» **YOUR ASSIGNMENT**
Write out exactly the lines below that run from the one containing "- intros (k" through the one containing "assert (Hes : forall e, e", both included, with no other lines.

------ INPUT DATA

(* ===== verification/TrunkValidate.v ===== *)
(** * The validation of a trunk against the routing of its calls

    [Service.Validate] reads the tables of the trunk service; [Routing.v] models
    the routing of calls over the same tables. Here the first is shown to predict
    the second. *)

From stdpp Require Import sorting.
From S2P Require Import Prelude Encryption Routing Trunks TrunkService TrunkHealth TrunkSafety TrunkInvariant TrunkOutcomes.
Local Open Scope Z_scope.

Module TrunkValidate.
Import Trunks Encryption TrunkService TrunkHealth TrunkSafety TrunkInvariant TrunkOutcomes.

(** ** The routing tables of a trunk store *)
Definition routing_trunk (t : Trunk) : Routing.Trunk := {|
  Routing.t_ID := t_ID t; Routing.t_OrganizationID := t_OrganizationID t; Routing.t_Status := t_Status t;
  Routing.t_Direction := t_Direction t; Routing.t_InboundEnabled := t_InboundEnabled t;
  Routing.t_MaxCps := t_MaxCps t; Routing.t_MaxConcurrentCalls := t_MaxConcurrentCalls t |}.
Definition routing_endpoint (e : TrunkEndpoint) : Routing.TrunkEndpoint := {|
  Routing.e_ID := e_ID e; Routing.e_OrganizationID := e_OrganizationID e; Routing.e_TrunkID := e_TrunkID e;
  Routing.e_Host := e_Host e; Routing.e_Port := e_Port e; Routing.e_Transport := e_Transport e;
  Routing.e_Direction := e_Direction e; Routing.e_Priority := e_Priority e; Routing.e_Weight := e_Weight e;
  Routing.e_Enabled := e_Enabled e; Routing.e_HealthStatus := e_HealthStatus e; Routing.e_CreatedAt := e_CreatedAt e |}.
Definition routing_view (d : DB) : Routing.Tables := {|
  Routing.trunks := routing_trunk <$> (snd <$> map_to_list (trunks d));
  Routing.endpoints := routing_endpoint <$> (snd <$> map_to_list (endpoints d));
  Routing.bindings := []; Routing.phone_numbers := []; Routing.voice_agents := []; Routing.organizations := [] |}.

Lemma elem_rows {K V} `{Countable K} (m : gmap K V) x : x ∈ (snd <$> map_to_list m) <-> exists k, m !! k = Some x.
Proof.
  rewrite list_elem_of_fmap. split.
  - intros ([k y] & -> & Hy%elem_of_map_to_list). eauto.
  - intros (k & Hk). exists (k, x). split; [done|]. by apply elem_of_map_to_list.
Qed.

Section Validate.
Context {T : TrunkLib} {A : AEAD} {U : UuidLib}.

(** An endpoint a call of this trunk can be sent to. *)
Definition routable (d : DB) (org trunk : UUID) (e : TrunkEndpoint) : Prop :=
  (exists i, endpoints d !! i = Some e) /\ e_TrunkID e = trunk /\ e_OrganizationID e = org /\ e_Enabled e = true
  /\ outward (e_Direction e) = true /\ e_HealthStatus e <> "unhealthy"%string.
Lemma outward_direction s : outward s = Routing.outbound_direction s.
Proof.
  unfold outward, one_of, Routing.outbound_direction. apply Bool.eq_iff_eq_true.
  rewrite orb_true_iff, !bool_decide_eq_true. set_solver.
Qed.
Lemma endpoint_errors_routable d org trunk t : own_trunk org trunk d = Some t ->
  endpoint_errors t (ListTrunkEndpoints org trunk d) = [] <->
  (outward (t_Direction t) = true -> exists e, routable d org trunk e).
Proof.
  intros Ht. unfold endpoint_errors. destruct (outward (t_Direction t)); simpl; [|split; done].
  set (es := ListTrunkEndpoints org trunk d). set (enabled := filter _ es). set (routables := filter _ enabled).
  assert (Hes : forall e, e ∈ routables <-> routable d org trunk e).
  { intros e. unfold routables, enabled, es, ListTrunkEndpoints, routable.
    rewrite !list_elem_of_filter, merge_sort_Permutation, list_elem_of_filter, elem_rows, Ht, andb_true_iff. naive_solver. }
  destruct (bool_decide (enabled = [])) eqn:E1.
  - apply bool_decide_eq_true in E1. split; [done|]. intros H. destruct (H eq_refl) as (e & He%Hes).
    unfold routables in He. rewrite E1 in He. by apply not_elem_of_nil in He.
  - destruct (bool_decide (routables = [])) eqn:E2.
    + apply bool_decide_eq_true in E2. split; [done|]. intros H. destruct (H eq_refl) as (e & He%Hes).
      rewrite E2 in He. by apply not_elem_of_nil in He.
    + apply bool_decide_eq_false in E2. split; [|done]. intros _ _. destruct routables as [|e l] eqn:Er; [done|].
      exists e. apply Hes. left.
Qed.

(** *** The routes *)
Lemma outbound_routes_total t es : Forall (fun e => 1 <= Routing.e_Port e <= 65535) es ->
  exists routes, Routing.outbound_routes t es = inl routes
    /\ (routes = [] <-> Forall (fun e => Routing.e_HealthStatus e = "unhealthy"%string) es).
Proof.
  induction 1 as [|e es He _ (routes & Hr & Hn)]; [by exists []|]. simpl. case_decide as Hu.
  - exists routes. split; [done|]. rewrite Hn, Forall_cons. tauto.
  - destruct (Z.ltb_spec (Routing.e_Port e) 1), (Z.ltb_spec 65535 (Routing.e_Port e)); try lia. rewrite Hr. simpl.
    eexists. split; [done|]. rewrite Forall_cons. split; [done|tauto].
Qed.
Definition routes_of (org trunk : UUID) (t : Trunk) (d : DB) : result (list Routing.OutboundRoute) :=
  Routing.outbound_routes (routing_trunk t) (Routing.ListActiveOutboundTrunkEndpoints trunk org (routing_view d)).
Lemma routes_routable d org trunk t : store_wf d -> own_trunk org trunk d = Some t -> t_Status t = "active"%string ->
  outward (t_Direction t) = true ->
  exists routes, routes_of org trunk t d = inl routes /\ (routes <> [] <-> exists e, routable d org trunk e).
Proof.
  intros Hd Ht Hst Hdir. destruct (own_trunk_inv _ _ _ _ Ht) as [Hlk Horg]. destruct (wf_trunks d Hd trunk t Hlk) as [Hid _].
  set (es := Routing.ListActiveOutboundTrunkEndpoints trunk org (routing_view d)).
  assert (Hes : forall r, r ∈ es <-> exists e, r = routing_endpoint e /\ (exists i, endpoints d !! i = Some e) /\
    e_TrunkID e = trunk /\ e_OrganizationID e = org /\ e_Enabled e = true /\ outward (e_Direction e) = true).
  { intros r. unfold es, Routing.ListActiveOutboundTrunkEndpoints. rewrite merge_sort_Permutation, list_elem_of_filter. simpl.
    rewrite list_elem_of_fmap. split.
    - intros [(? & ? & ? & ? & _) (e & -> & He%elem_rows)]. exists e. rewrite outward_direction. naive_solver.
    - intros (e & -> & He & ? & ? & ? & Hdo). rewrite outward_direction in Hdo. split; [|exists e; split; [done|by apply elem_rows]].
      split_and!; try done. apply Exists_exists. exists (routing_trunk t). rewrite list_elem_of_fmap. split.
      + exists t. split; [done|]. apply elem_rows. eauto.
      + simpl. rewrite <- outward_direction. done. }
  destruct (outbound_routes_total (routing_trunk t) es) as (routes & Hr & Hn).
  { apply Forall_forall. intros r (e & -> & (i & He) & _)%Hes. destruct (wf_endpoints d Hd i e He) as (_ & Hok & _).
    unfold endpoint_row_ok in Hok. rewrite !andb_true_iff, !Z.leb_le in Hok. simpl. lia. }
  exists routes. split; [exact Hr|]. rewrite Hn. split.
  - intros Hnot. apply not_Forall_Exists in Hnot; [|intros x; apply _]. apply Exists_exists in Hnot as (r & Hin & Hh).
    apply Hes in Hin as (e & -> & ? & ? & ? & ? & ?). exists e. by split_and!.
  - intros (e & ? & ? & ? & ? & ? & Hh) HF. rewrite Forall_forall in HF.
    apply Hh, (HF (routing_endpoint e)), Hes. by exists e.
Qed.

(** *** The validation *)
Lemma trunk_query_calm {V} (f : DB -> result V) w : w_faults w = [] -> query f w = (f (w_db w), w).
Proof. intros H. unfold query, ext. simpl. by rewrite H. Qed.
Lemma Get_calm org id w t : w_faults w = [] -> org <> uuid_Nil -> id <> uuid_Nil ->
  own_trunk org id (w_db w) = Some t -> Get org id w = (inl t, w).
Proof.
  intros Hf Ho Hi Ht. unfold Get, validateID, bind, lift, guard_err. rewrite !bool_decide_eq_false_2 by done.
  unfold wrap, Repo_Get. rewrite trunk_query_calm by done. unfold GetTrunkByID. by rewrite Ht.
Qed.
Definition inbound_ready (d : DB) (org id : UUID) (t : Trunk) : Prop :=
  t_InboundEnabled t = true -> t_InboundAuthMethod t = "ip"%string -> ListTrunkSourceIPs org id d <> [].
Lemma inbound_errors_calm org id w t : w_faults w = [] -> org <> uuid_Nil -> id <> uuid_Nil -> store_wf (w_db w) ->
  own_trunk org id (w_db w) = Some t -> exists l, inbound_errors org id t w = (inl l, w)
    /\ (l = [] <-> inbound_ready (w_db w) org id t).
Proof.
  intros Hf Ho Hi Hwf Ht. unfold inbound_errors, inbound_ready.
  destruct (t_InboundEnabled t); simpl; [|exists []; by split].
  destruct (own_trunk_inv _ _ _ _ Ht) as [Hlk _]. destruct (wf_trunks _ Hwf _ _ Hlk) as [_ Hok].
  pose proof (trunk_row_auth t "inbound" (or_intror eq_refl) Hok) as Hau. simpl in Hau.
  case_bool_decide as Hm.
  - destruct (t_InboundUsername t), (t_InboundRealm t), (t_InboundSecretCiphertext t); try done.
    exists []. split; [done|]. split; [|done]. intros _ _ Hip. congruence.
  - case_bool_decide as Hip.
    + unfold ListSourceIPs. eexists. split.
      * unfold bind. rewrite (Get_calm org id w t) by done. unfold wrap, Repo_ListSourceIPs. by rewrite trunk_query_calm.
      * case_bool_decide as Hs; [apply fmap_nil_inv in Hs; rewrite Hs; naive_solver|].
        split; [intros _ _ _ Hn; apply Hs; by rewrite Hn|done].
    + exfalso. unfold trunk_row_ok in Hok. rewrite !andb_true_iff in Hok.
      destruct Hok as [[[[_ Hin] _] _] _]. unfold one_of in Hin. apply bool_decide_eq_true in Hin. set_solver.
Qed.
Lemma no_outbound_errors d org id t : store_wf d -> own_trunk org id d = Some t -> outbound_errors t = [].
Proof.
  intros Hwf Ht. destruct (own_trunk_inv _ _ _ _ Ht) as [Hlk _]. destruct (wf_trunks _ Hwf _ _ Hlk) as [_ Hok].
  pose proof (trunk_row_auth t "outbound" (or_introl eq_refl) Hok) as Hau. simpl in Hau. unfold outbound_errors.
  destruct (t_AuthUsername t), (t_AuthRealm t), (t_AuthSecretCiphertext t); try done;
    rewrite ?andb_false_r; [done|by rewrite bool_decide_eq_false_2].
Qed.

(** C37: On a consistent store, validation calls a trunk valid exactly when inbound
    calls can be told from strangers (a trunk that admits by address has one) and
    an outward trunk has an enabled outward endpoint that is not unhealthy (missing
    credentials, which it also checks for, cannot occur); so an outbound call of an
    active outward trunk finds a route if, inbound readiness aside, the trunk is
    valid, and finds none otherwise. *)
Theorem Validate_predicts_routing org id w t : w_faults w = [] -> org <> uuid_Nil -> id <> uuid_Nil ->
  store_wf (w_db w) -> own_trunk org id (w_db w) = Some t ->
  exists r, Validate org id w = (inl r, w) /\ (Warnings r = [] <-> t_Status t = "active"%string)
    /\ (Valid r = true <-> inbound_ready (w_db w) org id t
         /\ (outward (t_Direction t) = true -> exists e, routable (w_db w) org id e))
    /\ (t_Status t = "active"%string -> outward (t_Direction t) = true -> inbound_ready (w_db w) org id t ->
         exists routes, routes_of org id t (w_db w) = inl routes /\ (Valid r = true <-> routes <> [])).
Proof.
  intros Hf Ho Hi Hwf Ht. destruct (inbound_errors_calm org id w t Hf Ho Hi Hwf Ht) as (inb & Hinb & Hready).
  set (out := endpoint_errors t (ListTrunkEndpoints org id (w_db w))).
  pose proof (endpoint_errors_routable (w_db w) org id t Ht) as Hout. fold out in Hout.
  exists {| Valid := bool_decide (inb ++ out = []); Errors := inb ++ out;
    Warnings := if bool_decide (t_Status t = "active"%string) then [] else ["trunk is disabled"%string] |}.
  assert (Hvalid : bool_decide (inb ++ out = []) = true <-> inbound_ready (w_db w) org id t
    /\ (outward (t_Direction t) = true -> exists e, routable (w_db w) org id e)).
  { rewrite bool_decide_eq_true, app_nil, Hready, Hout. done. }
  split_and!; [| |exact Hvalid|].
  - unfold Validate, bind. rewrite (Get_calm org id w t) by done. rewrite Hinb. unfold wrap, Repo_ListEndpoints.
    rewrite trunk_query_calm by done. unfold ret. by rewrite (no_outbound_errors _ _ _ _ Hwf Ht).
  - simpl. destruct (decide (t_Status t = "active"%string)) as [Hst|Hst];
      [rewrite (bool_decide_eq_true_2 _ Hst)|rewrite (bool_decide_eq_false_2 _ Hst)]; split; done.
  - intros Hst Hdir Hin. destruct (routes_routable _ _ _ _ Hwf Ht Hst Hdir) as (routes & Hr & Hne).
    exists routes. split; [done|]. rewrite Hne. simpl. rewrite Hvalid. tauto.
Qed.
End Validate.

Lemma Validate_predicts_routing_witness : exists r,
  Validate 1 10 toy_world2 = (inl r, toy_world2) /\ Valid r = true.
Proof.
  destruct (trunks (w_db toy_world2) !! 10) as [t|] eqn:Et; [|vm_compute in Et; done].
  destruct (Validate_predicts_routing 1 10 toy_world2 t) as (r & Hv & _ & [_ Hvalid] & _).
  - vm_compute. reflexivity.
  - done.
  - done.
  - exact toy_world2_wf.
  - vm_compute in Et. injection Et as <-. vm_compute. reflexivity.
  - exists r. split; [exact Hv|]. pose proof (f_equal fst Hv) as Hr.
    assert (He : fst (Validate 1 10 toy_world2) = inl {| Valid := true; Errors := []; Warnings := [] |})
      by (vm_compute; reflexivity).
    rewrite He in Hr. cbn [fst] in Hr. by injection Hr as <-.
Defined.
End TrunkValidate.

------------

» **WRITTEN RESPONSE**
  - intros (k & Hk). exists (k, x). split; [done|]. by apply elem_of_map_to_list.
Qed.

Section Validate.
Context {T : TrunkLib} {A : AEAD} {U : UuidLib}.

(** An endpoint a call of this trunk can be sent to. *)
Definition routable (d : DB) (org trunk : UUID) (e : TrunkEndpoint) : Prop :=
  (exists i, endpoints d !! i = Some e) /\ e_TrunkID e = trunk /\ e_OrganizationID e = org /\ e_Enabled e = true
  /\ outward (e_Direction e) = true /\ e_HealthStatus e <> "unhealthy"%string.
Lemma outward_direction s : outward s = Routing.outbound_direction s.
Proof.
  unfold outward, one_of, Routing.outbound_direction. apply Bool.eq_iff_eq_true.
  rewrite orb_true_iff, !bool_decide_eq_true. set_solver.
Qed.
Lemma endpoint_errors_routable d org trunk t : own_trunk org trunk d = Some t ->
  endpoint_errors t (ListTrunkEndpoints org trunk d) = [] <->
  (outward (t_Direction t) = true -> exists e, routable d org trunk e).
Proof.
  intros Ht. unfold endpoint_errors. destruct (outward (t_Direction t)); simpl; [|split; done].
  set (es := ListTrunkEndpoints org trunk d). set (enabled := filter _ es). set (routables := filter _ enabled).
  assert (Hes : forall e, e ∈ routables <-> routable d org trunk e).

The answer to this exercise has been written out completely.